1. SouthWest: You are on the left side of the edge, going from the parent its left child
2. NorthEast: Going from a left child, back to its parent
3. SouthEast: Going from a parent to a right child
4. NorthWest: Going from a right child, back to its parent

Traverse( Node* node )
{
    enum DIRECTION {SW, NE, SE, NW};
    DIRECTION direction=SW;

    while( node )
    {
        // first, output the node data, if I'm on my way down:
        if( direction==SE or direction==SW ) {
            out_stream << node->data;
        }

        switch( direction ) {
        case SW:                
            if( node->left ) {
                // if we have a left child, keep going down left
                node = node->left;
            }
            else if( node->right ) {
                // we don't have a left child, go right
                node = node->right;
                DIRECTION = SE;
            }
            else {
                // no children, go up.
                DIRECTION = NE;
            }
            break;
        case SE:
            if( node->left ) {
                DIRECTION = SW;
                node = node->left;
            }
            else if( node->right ) {
                node = node->right;
            }
            else {
                DIRECTION = NW;
            }
            break;
        case NE:
            if( node->right ) {
                // take a u-turn back to the right node
                node = node->right;
                DIRECTION = SE;
            }
            else {
                node = node->parent;
            }
            break;
        case NW:
            node = node->parent;
            break;
        }
    }
}

minor special case for iluxa's answer above

if(current== null)
        {
            current = root;
            parent = current.Right;
            if(parent != null)
            {
                current.Right = parent.Left;
                parent.Left = current;
            }
        }

Here's a shorter version iluxa's original answer. It runs exactly the same node manipulation and printing steps, in exactly the same order — but in a simplified manner [1]:

void traverse (Node n) {
  while (n) {
    Node next = n.left;
    if (next) {
      n.left = next.right;
      next.right = n;
      n = next;
    } else {
      print(n);
      n = n.right;
    }
  }
}

[1] Plus, it even works when the tree root node has no left child.

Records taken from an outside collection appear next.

Lemma callRunnable_true {RF} (runs : RF -> option gerror -> Prop) ps c g g' :
  group_true (fun i err => exists f, ps !! i = Some f /\ runs f err) (fun _ => True) g -> callRunnable runs ps c g g' ->
  length (gr_tasks g') = length (gr_tasks g) /\
  group_true (fun i err => exists f, ps !! i = Some f /\ runs f err) (fun _ => True) g'.
Proof.
  intros Hg Hstep. split; [by eapply group_steps_length, rtc_once|]. destruct Hg as (Hf & Hs & _).
  destruct Hstep; split_and!; simpl in *; intros; try done;
    repeat match goal with H : <[_ := _]> _ !! _ = Some _ |- _ => apply list_lookup_insert_Some in H as [(? & ? & ?) | [? ?]] end;
    simplify_eq/=; by eauto.
Qed.

Lemma boot_step_true {RF HF} (runs : RF -> option gerror -> Prop) (returns : HF -> option gerror -> Prop) ps b b' :
  runnables_true runs ps b -> boot_any runs returns b b' -> runnables_true runs ps b'.
Proof.
  intros (Hp & Hl & Ht) [l Hstep]. destruct Hstep as [f| | | | | | | | | | | | | | | | | | | | |];
    unfold runnables_true in *; cbn [bk_parallelRun bk_start bk_runnables] in *; try (by split_and!; auto).
  - split_and!; [by apply prefix_app_r|done|]. destruct Ht as (Hf & Hs & _).
    split_and!; [intros i err Hi; destruct (Hf i err Hi) as (f' & E & ?)|intros i e Hi; destruct (Hs i e Hi) as (f' & E & ?)|done];
      exists f'; (split; [|done]); rewrite lookup_app_l; [done|by eapply lookup_lt_Some|done|by eapply lookup_lt_Some].
  - split_and!; [done| |apply spawn_true]. intros _. simpl. rewrite length_replicate. by apply prefix_length.
  - match goal with H : callRunnable _ _ _ _ _ |- _ => apply callRunnable_true in H as [-> ?]; [|done] end. by split_and!.
Qed.

(** When a start hook has been called, every runnable that the kit had before
    its start has returned nil. *)
Lemma started_has_run {RF HF} (runs : RF -> option gerror -> Prop) (returns : HF -> option gerror -> Prop) (b0 b : BootKit RF HF) :
  rtc (boot_any runs returns) New_BootKit b0 -> bk_start b0 = StartIdle -> bk_runnables b0 = spawn 0 ->
  rtc (boot_any runs returns) b0 b -> bk_starting b <> [] ->
  forall f, f ∈ bk_parallelRun b0 -> runs f None.
Proof.
  intros Hreach Hidle Hnone Hrun Hstarted f [i Hf]%list_elem_of_lookup.
  assert (runnables_true runs (bk_parallelRun b0) b) as (Hp & Hl & Htrue & _).
  { assert (runnables_true runs (bk_parallelRun b0) b0) as H0 by (split_and!; [done|done|rewrite Hnone; apply spawn_true]).
    revert H0. generalize (bk_parallelRun b0). clear -Hrun. intros ps. induction Hrun; eauto using boot_step_true. }
  pose proof (reach_ok _ _ _ (transitivity Hreach Hrun)) as Hok. pose proof (ok_starting _ _ Hok) as Hn. unfold starting_ok in Hn.
  destruct (bk_notify b); [|by destruct Hn as (_ & ? & _)]. destruct Hn as (Hr & Hs & _). specialize (Hr (or_introl eq_refl)).
  assert (bk_start b <> StartIdle) as Hb by (by intros E; rewrite E in Hs).
  assert (gr_tasks (bk_runnables b) !! i = Some (Finished None)) as Hi.
  { apply nil_all_finished; [by eapply ok_group|done|]. specialize (Hl Hb). apply lookup_lt_Some in Hf. lia. }
  destruct (Htrue i None Hi) as (f' & Hf' & Hruns). rewrite (prefix_lookup_Some _ _ i f Hf Hp) in Hf'. by simplify_eq.
Qed.


(** A start hook is called only after every runnable has returned nil, and
    those called are the first of the registered hooks: a hook that is
    registered after the call, as those of a route that a controller makes, is
    never started. *)
Theorem start_hooks_after_runnables {RF HF} (runs : RF -> option gerror -> Prop) (returns : HF -> option gerror -> Prop)
    (b : BootKit RF HF) (Hreach : rtc (boot_any runs returns) New_BootKit b) (Hstarted : bk_starting b <> []) :
  (forall i, (i < length (gr_tasks (bk_runnables b)))%nat -> gr_tasks (bk_runnables b) !! i = Some (Finished None)) /\
  map fst (bk_starting b) `prefix_of` bk_hooks b.
Proof.
  pose proof (reach_ok _ _ _ Hreach) as Hok. pose proof (ok_starting _ _ Hok) as Hn. unfold starting_ok in Hn.
  destruct (bk_notify b); [|by destruct Hn as (_ & ? & _)]. destruct Hn as (Hr & _ & Hmap). split; [|done].
  intros i Hi. apply nil_all_finished; [by eapply ok_group|by apply Hr; left|done].
Qed.

(** C37: [Start] never returns without having stopped what it started: at one
    moment of its run it has called the stop hooks of all the hooks that were
    registered then, the started ones among them, and it has waited until each
    returned nil, or one failed, or the stop timeout was over.  The hooks that
    were registered after that moment, by a controller that goes on for one, are
    not among those that are stopped. *)
Theorem start_stops_hooks {RF HF} (runs : RF -> option gerror -> Prop) (returns : HF -> option gerror -> Prop)
    (b : BootKit RF HF) (hs : list (LifeCycleHook HF)) (g : group)
    (Hreach : rtc (boot_any runs returns) New_BootKit b) (Hret : bk_start b = StartReturned hs g) :
  (exists b1 b2, rtc (boot_any runs returns) New_BootKit b1 /\ boot_any runs returns b1 b2 /\
     stop_called hs b1 b2 /\ rtc (boot_any runs returns) b2 b) /\
  map fst (bk_starting b) `prefix_of` hs /\ hs `prefix_of` bk_hooks b /\
  match gr_result g with
  | None => False
  | Some None => forall i h, reverse hs !! i = Some h -> gr_tasks g !! i = Some (Finished None) /\ hook_Stop returns h None
  | Some (Some e) => e = DeadlineExceeded \/ exists h, h ∈ hs /\ hook_Stop returns h (Some e)
  end.
Proof.
  split; [apply stopped_history; [done|]; exists g; by right|].
  pose proof (ok_stopping _ _ (reach_ok _ _ _ Hreach)) as Hs. rewrite Hret in Hs.
  destruct Hs as ((Hok & Hlen & Hf & _ & Hc) & Hpre & Hst & [r Hr]). split; [done|]. split; [done|]. rewrite Hr.
  destruct r as [e|].
  - destruct (ok_error g Hok e Hr) as [[i Hi] | Hctx]; [right|left; by apply Hc].
    destruct (Hf _ _ Hi) as (h & Hh & Herr). exists h. split; [|done].
    apply elem_of_reverse. by eapply list_elem_of_lookup_2.
  - intros i h Hh. assert (gr_tasks g !! i = Some (Finished None)) as Hi.
    { apply nil_all_finished; [done|done|]. rewrite Hlen, <- (length_reverse hs). by eapply lookup_lt_Some. }
    split; [done|]. apply Hf in Hi as (h' & Hh' & Herr). by simplify_eq.
Qed.

(** [Stop] cannot stop a running kit: it asks for the mutex before it
    cancels, and [Start] has the mutex for as long as it runs.  While one
    start hook runs on (a server's does until it is shut down), none fails and
    no signal arrives, no run gets [Stop] past its first line. *)
Theorem stop_cannot_interrupt {RF HF} (runs : RF -> option gerror -> Prop) (returns : HF -> option gerror -> Prop)
    (b b' : BootKit RF HF) (h : LifeCycleHook HF) (i : nat)
    (Hreach : rtc (boot_any runs returns) New_BootKit b) (Hs : bk_start b = StartHooks)
    (Hc : bk_cancelled b = false) (He : ch_buffer (bk_errChan b) = [])
    (Hfail : forall h', h' ∈ map fst (bk_starting b) -> forall e, ~ hook_Start returns h' (Some e))
    (Hi : bk_starting b !! i = Some (h, Running)) (Hnever : forall err, ~ hook_Start returns h err)
    (Hrun : rtc (boot_unsignalled runs returns) b b') :
  bk_start b' = StartHooks /\ bk_cancelled b' = false /\ (bk_stop b' = StopIdle \/ bk_stop b' = StopLocking).
Proof.
  pose proof (reach_ok _ _ _ Hreach) as Hok.
  assert (waiting returns h b) as Hw.
  { destruct Hok as [Hm _ _ _ _ Ht]. destruct b as [m ps hs c n s t r st es]. unfold waiting. simpl in *. subst.
    split_and!; try done.
    - destruct m as [[]|]; by destruct Hm.
    - by exists i.
    - destruct t; auto; destruct Ht as (_ & _ & Hc); done.
    - intros j h' t' Hj. apply Hfail. apply list_elem_of_fmap. exists (h', t'). split; [done|]. by eapply list_elem_of_lookup_2. }
  clear -Hok Hw Hnever Hrun. induction Hrun as [b|b b1 b' (l & Hl & Hstep) _ IH].
  - destruct Hw as (_ & ? & ? & _ & _ & ? & _). done.
  - apply IH; [by eapply boot_step_ok|by eapply waiting_step].
Qed.

(** Once [selfCtx] is cancelled, by a signal or by [Stop], a [Start] that
    waits for its start hooks returns, whatever the scheduler does and whether
    or not those hooks return, as long as the stop hooks do and no more hooks
    are registered without end. *)
Theorem cancelled_start_returns {RF HF} (runs : RF -> option gerror -> Prop) (returns : HF -> option gerror -> Prop)
    (b : BootKit RF HF) (Hreach : rtc (boot_any runs returns) New_BootKit b) (Hs : bk_start b = StartHooks)
    (Hc : bk_cancelled b = true) (Hret : forall h, h ∈ bk_hooks b -> exists err, hook_Stop returns h err) :
  inevitable (boot_quiet runs returns) (fun b' => exists hs g, bk_start b' = StartReturned hs g) b.
Proof.
  apply (inevitable_measure _ _ (fun b' => boot_ok returns b' /\ leaving b' /\ bk_hooks b' = bk_hooks b) kit_size).
  - intros a (Hok & Hl & Hh). right. split.
    + apply leaving_progress; [done|done|by rewrite Hh].
    + intros a' Hstep. destruct (leaving_step _ _ _ _ Hok Hl Hstep) as [? | [(? & ? & ?) ?]]; [by left|right].
      split; [|done]. split_and!; [done|done|congruence].
  - pose proof (reach_ok _ _ _ Hreach) as Hok. split; [done|]. split; [|done].
    pose proof (ok_starting _ _ Hok) as Hn. unfold leaving, starting_ok in *. rewrite Hs in *.
    destruct (bk_notify b); [done|]. by destruct Hn as (_ & _ & ?).
Qed.

(** ** Examples *)

(** One runnable, and a hook whose start function serves until it is stopped. *)
Definition ex_runs (f : unit) (err : option gerror) : Prop := err = None.
Definition ex_returns (serves : bool) (err : option gerror) : Prop := serves = false /\ err = None.
Definition ex_hook : LifeCycleHook bool := mkHook (Some true) None.

Definition ex_ran : group := mkGroup [Finished None] true None (Some None).
Definition ex_started (cancelled : bool) (t : stopState bool) : BootKit unit bool :=
  mkBootKit (Some ByStart) [tt] [ex_hook] cancelled true StartHooks t ex_ran [(ex_hook, Running)] (mkErrChan 1 []).

Lemma ex_reach_started : rtc (boot_any ex_runs ex_returns) New_BootKit (ex_started false StopIdle).
Proof.
  eapply rtc_l; [exists Internal; apply (Add _ _ tt)|]. simpl.
  eapply rtc_l; [exists Internal; apply Start_locks|]. simpl.
  eapply rtc_l; [exists Appended; by apply (Append _ _ ex_hook)|]. simpl.
  eapply rtc_l; [exists Internal; apply runnables_step, (task_returns _ _ _ 0); [done|by exists tt]|]. simpl.
  eapply rtc_l; [exists Internal; apply runnables_step, wait_group; [|done]|].
  { intros [|i] t Ht; simplify_eq/=. by eexists. }
  eapply rtc_l; [exists Internal; apply runnables_step, select_done; done|]. simpl.
  eapply rtc_l; [exists Internal; apply runnables_succeed; done|]. simpl.
  eapply rtc_l; [exists Internal; apply start_hooks_called|]. apply rtc_refl.
Qed.

Lemma ex_reach_cancelled : rtc (boot_any ex_runs ex_returns) New_BootKit (ex_started true StopIdle).
Proof.
  etransitivity; [apply ex_reach_started|]. eapply rtc_l; [exists Signal; apply signal|]. apply rtc_refl.
Qed.

(** A hook that is registered while [Start] waits for the stop hooks. *)
Definition ex_late : LifeCycleHook bool := mkHook None (Some false).
Definition ex_returned : BootKit unit bool :=
  mkBootKit None [tt] [ex_hook; ex_late] true true (StartReturned [ex_hook] ex_ran) StopIdle ex_ran [(ex_hook, Running)] (mkErrChan 1 []).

Accepted answer needs the following change otherwise it will not print the tree where the BST only has one node

if (current == NULL && root != NULL)
   print(root);

It's a a search tree, so you can always get the next key/entry

You need smth like (I didn't test the code, but it's as simple as it gets)

java.util.NavigableMap<K, V> map=...
for (Entry<K, V> e = map.firstEntry(); e!=null; e = map.higherEntry(e.getKey())) {
  process(e)
}

for clarity this is higherEntry, so it's not recursive. There you have it :)

final Entry<K,V> getHigherEntry(K key) {
    Entry<K,V> p = root;
    while (p != null) {
        int cmp = compare(key, p.key);
        if (cmp < 0) {
            if (p.left != null)
                p = p.left;
            else
                return p;
        } else {
            if (p.right != null) {
                p = p.right;
            } else {
                Entry<K,V> parent = p.parent;
                Entry<K,V> ch = p;
                while (parent != null && ch == parent.right) {
                    ch = parent;
                    parent = parent.parent;
                }
                return parent;
            }
        }
    }
    return null;
}